Expressway in the Tokyo area

The Yokohane Route (横羽線, Yokohane-sen), signed as Route K1, is one of the tolled routes of the Shuto Expressway system serving the Greater Tokyo Area and is one of seven of the routes in the system serving Kanagawa Prefecture. The route is a 19.7 km long radial highway running southwest from the southern terminus of the Haneda Route in Ōta near Haneda International Airport in Tokyo to the Kariba Route in Naka-ku, Yokohama in Kanagawa Prefecture. Alongside the Haneda Route, it connects Tokyo's Inner Circular Route in central Tokyo to Yokohama.

==Route description==
Route K1 begins at the Haneda interchange in Ōta as a continuation south for the Haneda Route into Kanagawa Prefecture. From this northern terminus, it travels southwest out of Tokyo, crossing in to the eastern part of the city of Kawasaki in Kanagawa Prefecture.
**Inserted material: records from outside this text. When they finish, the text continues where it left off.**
(** * Rigol DP832 control and discovery client: a shallow embedding

    The Python sources embedded here are
    - [rigol_dp832.py]        the instrument client, class [DP832];
    - [discovery.py]          the subnet scanner and its single-address probe;
    - [rigol_dp832/test_ip.py] the second, stand-alone single-address probe.

    Python strings are modelled by [string].  pyvisa decodes every reply with
    the [ascii] codec, so a reply only holds characters below 128; on that
    range [strip], [upper], [split] and [contains] below follow CPython.
    Calls that reach the outside world (the VISA session, the ping
    subprocess, the local socket, the thread pool) are nodes of a program
    tree, [prog]; an [env] answers them and [run] records the calls issued.
    Console output ([print], [logger.info]) is not modelled. *)

From Stdlib Require Import String Ascii List ZArith NArith Lia Bool.
From Stdlib Require Import DecimalString DecimalZ Permutation.
Import ListNotations.
Local Open Scope list_scope.
Local Open Scope string_scope.
Local Open Scope nat_scope.

(** ** Python strings *)

Module PyStr.

(** [str.isspace] on one character below 128: TAB, LF, VT, FF, CR, the four
    separators FS, GS, RS, US, and the blank. *)
Definition isspace (c : ascii) : bool :=
  let n := nat_of_ascii c in
  ((9 <=? n) && (n <=? 13)) || ((28 <=? n) && (n <=? 31)) || (n =? 32).

Fixpoint lstrip (s : string) : string :=
  match s with
  | EmptyString => EmptyString
  | String c s' => if isspace c then lstrip s' else s
  end.

Fixpoint rstrip (s : string) : string :=
  match s with
  | EmptyString => EmptyString
  | String c s' =>
      match rstrip s' with
      | EmptyString => if isspace c then EmptyString else String c EmptyString
      | r => String c r
      end
  end.

(** [s.strip()] *)
Definition strip (s : string) : string := rstrip (lstrip s).

Definition upper_char (c : ascii) : ascii :=
  let n := nat_of_ascii c in
  if (97 <=? n) && (n <=? 122) then ascii_of_nat (n - 32) else c.

(** [s.upper()] *)
Fixpoint upper (s : string) : string :=
  match s with
  | EmptyString => EmptyString
  | String c s' => String (upper_char c) (upper s')
  end.

(** [needle in hay] *)
Fixpoint contains (needle hay : string) : bool :=
  String.prefix needle hay
  || match hay with
     | EmptyString => false
     | String _ hay' => contains needle hay'
     end.

(** [s.split(sep)] for a one-character separator: never the empty list. *)
Fixpoint split (sep : ascii) (s : string) : list string :=
  match s with
  | EmptyString => [EmptyString]
  | String c s' =>
      if Ascii.eqb c sep then EmptyString :: split sep s'
      else match split sep s' with
           | f :: fs => String c f :: fs
           | [] => [String c EmptyString]
           end
  end.

(** [sep.join(parts)] *)
Fixpoint join (sep : string) (parts : list string) : string :=
  match parts with
  | [] => EmptyString
  | [p] => p
  | p :: ps => p ++ sep ++ join sep ps
  end.

(** [str(n)] for an [int], as an f-string field renders it. *)
Definition str_int (n : Z) : string := NilZero.string_of_int (Z.to_int n).

Definition hex_digit (n : nat) : ascii :=
  if n <? 10 then ascii_of_nat (48 + n) else ascii_of_nat (87 + n).

(** One character of [repr(s)] inside quotes [q]. *)
Definition repr_char (q c : ascii) : string :=
  let n := nat_of_ascii c in
  if Ascii.eqb c q || (n =? 92) then String (ascii_of_nat 92) (String c EmptyString)
  else if n =? 9 then String (ascii_of_nat 92) "t"
  else if n =? 10 then String (ascii_of_nat 92) "n"
  else if n =? 13 then String (ascii_of_nat 92) "r"
  else if (n <? 32) || (n =? 127) then
    String (ascii_of_nat 92)
      (String "x" (String (hex_digit (n / 16)) (String (hex_digit (n mod 16)) EmptyString)))
  else String c EmptyString.

Fixpoint repr_body (q : ascii) (s : string) : string :=
  match s with
  | EmptyString => EmptyString
  | String c s' => repr_char q c ++ repr_body q s'
  end.

Definition squote : ascii := ascii_of_nat 39.
Definition dquote : ascii := ascii_of_nat 34.

Fixpoint has_char (c : ascii) (s : string) : bool :=
  match s with
  | EmptyString => false
  | String d s' => Ascii.eqb c d || has_char c s'
  end.

(** [repr(s)]: single quotes, unless [s] holds a single quote and no double
    quote. *)
Definition repr (s : string) : string :=
  let q := if has_char squote s && negb (has_char dquote s) then dquote else squote in
  String q (repr_body q s ++ String q EmptyString).

End PyStr.

(** ** Exceptions and results *)

Inductive exn_class : Type :=
| ValueError
| IndexError
| ImportError
| VisaIOError
| UnicodeDecodeError
| OSError
| TimeoutExpired
| OtherException (name : string).

(** A raised exception: its class and its message. *)
Record exn : Type := Exn { exn_cls : exn_class; exn_msg : string }.

Inductive result (A : Type) : Type :=
| Ok (a : A)
| Raise (e : exn).
Arguments Ok {A} a.
Arguments Raise {A} e.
The largest junction along the Yokohane Route in Kawasaki is at Daishi Junction where the highway meets the Kawasaki Route at its western terminus. In Yokohama, the expressway intersects the Yokohama North Route, the Daikoku Route, National Route 15, the Mitsuzawa Route, and National Route 1. Route K1 meets its southern terminus at Ishikawachō Junction with the Kariba Route.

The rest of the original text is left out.